That’s just not accurate. Tools like Midjourney provide absolutely no claims that they have the rights to the materials used in their training data or that the images they generate are safe from copyright or trademark infringement claims. Mainly because they don’t. That’s why there are eleventy billion lawsuits against GenAI companies from artists, authors, publishers, and more.
And EVEN IF the law concludes that training these GenAI systems on copyrighted material is fair use (which is still very much up in the air), that still doesn’t protect you if something you generate with them infringes on someone else’s copyrights or trademarks.
I can ask GenAI to make me an image of a golden space robot and slap it on a T-Shirt to sell, but that’s not going to save me from a DMCA takedown or lawsuit once Disney sees that it’s the spitting image of C-3PO.
@Third-Eye said in AI PBs:
Anyway, if this was going to go anywhere in terms of litigation it would’ve come up in the 2000s when fan fiction and websites that did ‘dream casting’ for movies were just becoming things.

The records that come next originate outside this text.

(** * verify_example.py: the configuration-analysis verifier

    A shallow embedding of [verify_example.py] and the properties of its
    verification pipeline: the remote-access adapter
    ([github_api_request]), the document loader
    ([load_analysis_results]), the three validators
    ([verify_commit_data], [verify_parameter_changes], [verify_issues])
    and the driver ([main]).

    Conventions of the embedding.
    - A Python [str] is the [string] of its UTF-8 bytes.  Prefix and
      substring tests on UTF-8 bytes agree with the tests on code points.
      [lower] maps the ASCII letters only, and [\d] is the ASCII digits:
      the embedding is exact on text whose cased letters and digits are
      ASCII (every string of the script is).  Statements that depend on
      what [lower] answers are made for text that [lower_exact] accepts.
    - [str] of an integer and [int] of a numeral convert every integer.
      CPython 3.11 and later refuse, by default, a conversion of more
      than 4300 digits with a [ValueError]; earlier versions convert.
      Statements about a line that prints a value are made for values
      that are [printable]: they hold no integer of more than 4300
      digits, and every version converts them.
    - A JSON value is a [value]; a dict is an association list in
      insertion order, looked up by its first binding.  Values are
      compared by content, object identity is not modelled, and floats
      are the finite and the infinite ones (no NaN).
    - A function of the script returns an [M A]: its outcome (a result,
      an exception that leaves the function, or an exhausted loop
      budget) together with the lines it printed.
    - The Python library ([base64], [json]), the module-level tables
      ([CONFIG], [SAMPLE_ANALYSIS]) and the [requests] module are
      parameters of the functions that read them; the values the script
      binds them to are defined below under the script's names. *)

From Stdlib Require Import ZArith List Bool Ascii String Lia DecimalString.
From Stdlib Require DecimalPos.
Import ListNotations.
Local Open Scope string_scope.
Local Open Scope Z_scope.
Local Open Scope list_scope.
Local Set Warnings "-register-all".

That’s what I was alluding to when I mentioned fancasts/faceclaims not being unique to MUSHes. Like fanfic/fanart, there are certainly those who take issue with them. And like fanfic/fanart, they exist on shaky copyright ground, relying mainly on the good graces of the creators.
Even so, there never has been anywhere near the widespread outcry from creatives over these things than there has with GenAI. If you have a personal problem with them, that’s totally fine! But thinking that GenAI is better than fancasting because it somehow harms creatives less feels like it’s almost willfully ignoring what creatives themselves are saying.